____ Material supplied

Lemma astep_inv a s s' : ainv s → astep a s = Some s' → ainv s'.
Proof.
  intros Hinv. pose proof Hinv as [H1 H2 H3 H4 H5 H6 H7 H8].
  destruct a as [self f|self f|self f|self f| | | | | | |]; simpl; repeat case_match;
    intros E; simplify_eq/=.
  1-6: first [apply append_inv | apply run_inline_inv]; auto; split; simpl; auto; lia.
  all: try (by eapply exec_inv).
  - (* AWrite *) split; simpl; auto; [|lia]. intros Hne. destruct (H4 Hne) as [|[|]]; auto; lia.
  - (* AWake *) destruct_and!. assert (a_pc s ≠ PRun) as Hn by congruence.
    split; simpl; auto.
  - (* ARead *) assert (a_pc s ≠ PRun) as Hn by congruence. split; simpl; auto; lia.
  - (* ASwap *) assert (a_pc s ≠ PRun) as Hn by congruence. destruct (H3 Hn) as [Ht Hx].
    unfold executed in *. rewrite Ht, Hx in *.
    split; unfold executed; simpl; auto; try done; try lia. by rewrite app_nil_r.
  - (* AEnd *) destruct_and!. unfold executed in *.
    assert (take (a_next s) (a_tmp s) = a_tmp s) as Ht by (by apply take_ge; lia).
    rewrite Ht in H8. split; unfold executed; simpl; auto; try done.
    + by rewrite <- app_assoc.
    + intros Hne. destruct (H4 Hne) as [|[|[|]]]; auto; congruence.
    + intros p v. rewrite H8, app_nil_r. done.
  - (* AStop *) assert (a_pc s ≠ PRun) as Hn by congruence. split; simpl; auto.
    intros Hne. destruct (H4 Hne) as [|[|[|]]]; auto; congruence.
Qed.

Lemma ainit_inv thread : ainv (ainit thread).
Proof.
  split; simpl; auto; try done; try constructor.
  - by rewrite lookup_empty.
  - unfold executed. simpl. intros (f & ?%elem_of_nil & _). done.
Qed.

Lemma arun_inv acts s s' : ainv s → arun acts s = Some s' → ainv s'.
Proof.
  revert s. induction acts as [|a acts IH]; simpl; intros s Hinv E; [by simplify_eq|].
  apply bind_Some in E as (s1 & E1 & E2). eauto using astep_inv.
Qed.

Lemma reachable_inv s : reachable s → ainv s.
Proof. intros (th & acts & E). eauto using arun_inv, ainit_inv. Qed.

Lemma arun_app acts1 acts2 s :
  arun (acts1 ++ acts2) s = (s1 ← arun acts1 s; arun acts2 s1).
Proof.
  revert s. induction acts1 as [|a acts IH]; intros s; simpl; [done|].
  destruct (astep a s); simpl; auto.
Qed.

(** ** Progress *)

(** Actions of the loop thread and pending [eventfd_write]s only: nothing
    new is posted and the loop is not stopped. *)
Definition quiet (a : action) : Prop :=
  match a with AWrite | AWake | ARead | ASwap | AExec | AEnd => True | _ => False end.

________

● **Work task**
Your output should consist solely of the lines from the beginning of the entries through the line containing "unfold executed in *. rewrite", reproduced exactly.

● **Result for this task**
Lemma astep_inv a s s' : ainv s → astep a s = Some s' → ainv s'.
Proof.
  intros Hinv. pose proof Hinv as [H1 H2 H3 H4 H5 H6 H7 H8].
  destruct a as [self f|self f|self f|self f| | | | | | |]; simpl; repeat case_match;
    intros E; simplify_eq/=.
  1-6: first [apply append_inv | apply run_inline_inv]; auto; split; simpl; auto; lia.
  all: try (by eapply exec_inv).
  - (* AWrite *) split; simpl; auto; [|lia]. intros Hne. destruct (H4 Hne) as [|[|]]; auto; lia.
  - (* AWake *) destruct_and!. assert (a_pc s ≠ PRun) as Hn by congruence.
    split; simpl; auto.
  - (* ARead *) assert (a_pc s ≠ PRun) as Hn by congruence. split; simpl; auto; lia.
  - (* ASwap *) assert (a_pc s ≠ PRun) as Hn by congruence. destruct (H3 Hn) as [Ht Hx].
    unfold executed in *. rewrite Ht, Hx in *.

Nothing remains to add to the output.